§ Stored data
—————
(** The contents of a regular file: spooled from [SPOOL_THRESHOLD] on when
    there is a spool. *)
Definition read_file (st : ingest_state) (pieces : list (list byte)) (size : Z)
    : result IngestError (spools * option DataSpool * FileData) :=
  match st_spool st with
  | Some spool =>
      if SPOOL_THRESHOLD <=? size then
        let? r := stream_entry_to_spool (st_files st) spool pieces size in
        Ok (r.1.1, Some r.1.2, r.2)
      else let? v := read_entry_to_memory pieces size in Ok (st_files st, st_spool st, Memory v)
  | None => let? v := read_entry_to_memory pieces size in Ok (st_files st, st_spool st, Memory v)
  end.

Definition ingest_regular (limits : ResourceLimits) (st : ingest_state) (p : list byte) (m : InodeMetadata) (e : tar_entry)
    : result IngestError ingest_state :=
  let? size := ok_or (header_size e) Io in
  let size := Z.of_N size in
  if max_file_size limits <? size then Err FileTooLarge else
  let total := Z.min (total_size st + size) (2 ^ 64 - 1) in
  if max_total_size limits <? total then Err TotalSizeExceeded else
  let st := mkState (tree st) (entry_count st) total (saw_hardlink st) (next_id st) (st_files st) (st_spool st) in
  ingest_named st p m (
    let? r := read_file st (body e) size in
    let node := RegularFile (mkRegular (next_id st) m [] r.2 1) in
    let? t := insert_into (tree st) p node in
    Ok (mkState t (entry_count st) (total_size st) (saw_hardlink st) (next_id st + 1) r.1.1 r.1.2)).

Definition ingest_link (limits : ResourceLimits) (st : ingest_state) (p : list byte) (e : tar_entry)
    : result IngestError ingest_state :=
  let? link := ok_or (link_name_bytes e) Io in
  let? link := ok_or link InvalidEntry in
  let? target_path := normalize_path link limits in
  let? target_path := ok_or target_path HardlinkTarget in
  let? t := handle_hardlink (tree st) p target_path in
  Ok (mkState t (entry_count st) (total_size st) true (next_id st) (st_files st) (st_spool st)).

Definition ingest_symlink (limits : ResourceLimits) (st : ingest_state) (p : list byte) (m : InodeMetadata) (e : tar_entry)
    : result IngestError ingest_state :=
  let? link := ok_or (link_name_bytes e) Io in
  let? link := ok_or link InvalidEntry in
  if max_symlink_target limits <? zlen link then Err SymlinkTargetTooLong
  else ingest_named st p m (insert_in st p (Symlink (mkSymlink m link))).

Definition ingest_device (node : DeviceNode -> TreeNode) (st : ingest_state) (p : list byte) (m : InodeMetadata) (e : tar_entry)
    : result IngestError ingest_state :=
  let? dev_major := ok_or (device_major e) Io in
  let? dev_minor := ok_or (device_minor e) Io in
  insert_in st p (node (mkDevice m (default 0 dev_major) (default 0 dev_minor))).

(** The body of the [while] loop. *)
Definition ingest_entry (limits : ResourceLimits) (st : ingest_state) (entry : option tar_entry) : result IngestError ingest_state :=
  let? e := ok_or entry Io in
  let count := entry_count st + 1 in
  if max_entry_count limits <? count then Err EntryCountExceeded else
  let st := mkState (tree st) count (total_size st) (saw_hardlink st) (next_id st) (st_files st) (st_spool st) in
  let? raw_path := ok_or (path_bytes e) Io in
  let? p := normalize_path raw_path limits in
  match p with
  | None => Ok st
  | Some p =>
      let m := extract_metadata e in
      match entry_type e with
      | Link => ingest_link limits st p e
      | DirectoryEntry => insert_in st p (Directory (mkDir m [] ∅))
      | SymlinkEntry => ingest_symlink limits st p m e
      | Regular | Continuous => ingest_regular limits st p m e
      | Char => ingest_device CharDevice st p m e
      | Block => ingest_device BlockDevice st p m e
      | FifoEntry => insert_in st p (Fifo m)
      | Other kind => if kind =? 96 then insert_in st p (Socket m) else Ok st
      end
  end.

Definition ingest_from (limits : ResourceLimits) (st : ingest_state) (es : list (option tar_entry))
    : result IngestError ingest_state :=
  try_fold (ingest_entry limits) st es.

(** [next] is the value of the global file-id counter. *)
Definition ingest_tar (limits : ResourceLimits) (es : list (option tar_entry)) (next : Z) (files : spools) (spool : option DataSpool)
    : result IngestError ingest_state :=
  let? st := ingest_from limits (mkState new_tree 0 0 false next files spool) es in
  Ok (if saw_hardlink st then set_tree st (refresh_regular_nlinks (tree st)) else st).

(** ** Paths *)

Implicit Types (p : list byte) (limits : ResourceLimits).

Definition valid_name (c : key) : Prop := c <> [] /\ c <> dotdot /\ slash ∉ c.

Lemma split_slash_parts p : Forall (fun c => slash ∉ c) (split_slash p).
Proof.
  induction p as [|b p IH]; simpl; [by repeat constructor; apply not_elem_of_nil|].
  destruct (decide (b = slash)) as [->|Hb].
  - rewrite bool_decide_eq_true_2 by done. constructor; [apply not_elem_of_nil | done].
  - rewrite bool_decide_eq_false_2 by done.
    destruct (split_slash p) as [|c cs]; [constructor; [|done]; by rewrite list_elem_of_singleton|].
    inversion IH; subst. constructor; [|done]. by rewrite not_elem_of_cons.
Qed.

Lemma split_slash_nonempty p : split_slash p <> [].
Proof. destruct p as [|b p]; [done|]. cbn [split_slash]. destruct (bool_decide (b = slash)); [done|]. by destruct (split_slash p). Qed.

Lemma split_slash_app p r : split_slash (p ++ slash :: r) = split_slash p ++ split_slash r.
Proof.
  induction p as [|b p IH]; [done|]. cbn [app split_slash]. rewrite IH.
  pose proof (split_slash_nonempty p). destruct (bool_decide (b = slash)); [done|]. by destruct (split_slash p).
Qed.

Lemma split_slash_single name : slash ∉ name -> split_slash name = [name].
Proof.
  induction name as [|b name IH]; [done|]. rewrite not_elem_of_cons. intros [Hb Hn]. cbn [split_slash].
  by rewrite bool_decide_eq_false_2, IH.
Qed.

Lemma path_components_app p r : path_components (p ++ slash :: r) = path_components p ++ path_components r.
Proof. unfold path_components. rewrite split_slash_app. apply List.filter_app. Qed.
Lemma path_components_single name : slash ∉ name -> name <> [] -> path_components name = [name].
Proof. intros Hs Hn. unfold path_components. rewrite split_slash_single by done. simpl. by rewrite bool_decide_eq_false_2. Qed.

Lemma rsplit_slash_spec p :
  match rsplit_slash p with
  | Some (parent, name) => p = parent ++ slash :: name /\ slash ∉ name
  | None => slash ∉ p
  end.
Proof.
  induction p as [|b p IH]; simpl; [apply not_elem_of_nil|]. destruct (rsplit_slash p) as [[parent name]|].
  - destruct IH as [-> Hn]. done.
  - destruct (decide (b = slash)) as [->|Hb]; [by rewrite bool_decide_eq_true_2 | rewrite bool_decide_eq_false_2 by done].
    by rewrite not_elem_of_cons.
Qed.

Lemma components_split p :
  path_filename p <> [] -> path_components p = path_components (path_parent p) ++ [path_filename p] /\ slash ∉ path_filename p.
Proof.
  unfold path_filename, path_parent. pose proof (rsplit_slash_spec p) as Hp.
  destruct (rsplit_slash p) as [[parent name]|]; intros Hne.
  - destruct Hp as [-> Hn]. by rewrite path_components_app, (path_components_single name).
  - by rewrite path_components_single.
Qed.

Lemma components_replace p name :
  slash ∉ name -> name <> [] -> path_components (replace_filename p name) = path_components (path_parent p) ++ [name].
Proof.
  intros Hs Hn. unfold replace_filename. destruct (decide (path_parent p = [])) as [->|Hp].
  - rewrite bool_decide_eq_true_2 by done. by rewrite path_components_single.
  - rewrite bool_decide_eq_false_2 by done. change ([slash] ++ name) with (slash :: name).
    by rewrite path_components_app, (path_components_single name).
Qed.

Lemma split_path_ok p comps : split_path p = Ok comps -> comps = path_components p /\ comps <> [] /\ Forall valid_name comps.
Proof.
  unfold split_path. destruct (path_components p) as [|c cs] eqn:Hp; [done|].
  destruct (existsb _ (c :: cs)) eqn:He; [done|]. intros [= <-]. split_and!; [done..|]. rewrite <- Hp.
  apply Forall_forall. intros x Hx. rewrite Hp in Hx. split_and!.
  - intros ->. rewrite <- Hp in Hx. unfold path_components in Hx. apply list_elem_of_In, filter_In in Hx as [_ Hx]. done.
  - intros ->. apply not_true_iff_false in He. apply He, existsb_exists. exists dotdot. split; [by apply list_elem_of_In|]. done.
  - rewrite <- Hp in Hx. unfold path_components in Hx. apply list_elem_of_In, filter_In in Hx as [Hx _].
    pose proof (split_slash_parts p) as Hall. rewrite Forall_forall in Hall. apply Hall. by apply list_elem_of_In.
Qed.

Lemma path_depth_spec cs depth d :
  path_depth cs depth = Ok d -> d = depth + zlen (List.filter (fun c => negb (bool_decide (c = []))) cs).
Proof.
  revert depth. induction cs as [|c cs IH]; intros depth; simpl; [intros [= <-]; lia|].
  destruct (bool_decide (c = [])); simpl; [apply IH|]. destruct (bool_decide (c = dotdot)); [done|].
  intros ->%IH. lia.
Qed.

Lemma normalize_path_depth raw limits p :
  normalize_path raw limits = Ok (Some p) -> zlen (path_components p) <= max_path_depth limits.
Proof.
  unfold normalize_path. set (p0 := strip_trailing_slashes _). destruct (bool_decide (p0 = [])); [done|].
  destruct (path_depth (split_slash p0) 0) as [d|] eqn:Hd; [|done]. apply path_depth_spec in Hd.
  destruct (_ <? zlen p0); [done|]. destruct (max_path_depth limits <? d) eqn:Hm; [done|]. intros [= <-].
  breflect. unfold path_components. lia.
Qed.

(** ** What a tree under construction satisfies *)

(** [sizes] gives the length of every file created so far. *)
Definition node_ok limits (sizes : gmap Z Z) (linked : bool) (node : TreeNode) : Prop :=
  match node with
  | RegularFile f =>
      sizes !! id f = Some (file_len (data f)) /\ file_len (data f) <= max_file_size limits /\ (linked = false -> nlink f = 1)
  | Symlink l => zlen (target l) <= max_symlink_target limits
  | _ => True
  end.

Definition tree_ok limits (sizes : gmap Z Z) (linked : bool) (t : FileTree) : Prop :=
  forall q node, node_at (entries (root t)) q = Some node ->
    Forall valid_name q /\ zlen q <= max_path_depth limits /\ node_ok limits sizes linked node.

(** One change of the tree: at most a path of new nodes, and for each file [i]
    at most [extra i] new names. *)
Definition grows limits (extra : Z -> Z) (t t' : FileTree) : Prop :=
  node_count t' <= node_count t + max_path_depth limits
  /\ forall i, links i (Directory (root t')) <= links i (Directory (root t)) + extra i.

Lemma node_ok_shape limits sizes linked n n' :
  shape n = shape n' -> node_ok limits sizes linked n -> node_ok limits sizes linked n'.
Proof. destruct n, n'; simpl; intros; by simplify_eq. Qed.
—————
Copy, exactly and only, the lines above that begin with the one containing "apply Forall_forall. intros" and finish with the one containing "RegularFile f =>".

§ Answer box
  apply Forall_forall. intros x Hx. rewrite Hp in Hx. split_and!.
  - intros ->. rewrite <- Hp in Hx. unfold path_components in Hx. apply list_elem_of_In, filter_In in Hx as [_ Hx]. done.
  - intros ->. apply not_true_iff_false in He. apply He, existsb_exists. exists dotdot. split; [by apply list_elem_of_In|]. done.
  - rewrite <- Hp in Hx. unfold path_components in Hx. apply list_elem_of_In, filter_In in Hx as [Hx _].
    pose proof (split_slash_parts p) as Hall. rewrite Forall_forall in Hall. apply Hall. by apply list_elem_of_In.
Qed.

Lemma path_depth_spec cs depth d :
  path_depth cs depth = Ok d -> d = depth + zlen (List.filter (fun c => negb (bool_decide (c = []))) cs).
Proof.
  revert depth. induction cs as [|c cs IH]; intros depth; simpl; [intros [= <-]; lia|].
  destruct (bool_decide (c = [])); simpl; [apply IH|]. destruct (bool_decide (c = dotdot)); [done|].
  intros ->%IH. lia.
Qed.

Lemma normalize_path_depth raw limits p :
  normalize_path raw limits = Ok (Some p) -> zlen (path_components p) <= max_path_depth limits.
Proof.
  unfold normalize_path. set (p0 := strip_trailing_slashes _). destruct (bool_decide (p0 = [])); [done|].
  destruct (path_depth (split_slash p0) 0) as [d|] eqn:Hd; [|done]. apply path_depth_spec in Hd.
  destruct (_ <? zlen p0); [done|]. destruct (max_path_depth limits <? d) eqn:Hm; [done|]. intros [= <-].
  breflect. unfold path_components. lia.
Qed.

(** ** What a tree under construction satisfies *)

(** [sizes] gives the length of every file created so far. *)
Definition node_ok limits (sizes : gmap Z Z) (linked : bool) (node : TreeNode) : Prop :=
  match node with
  | RegularFile f =>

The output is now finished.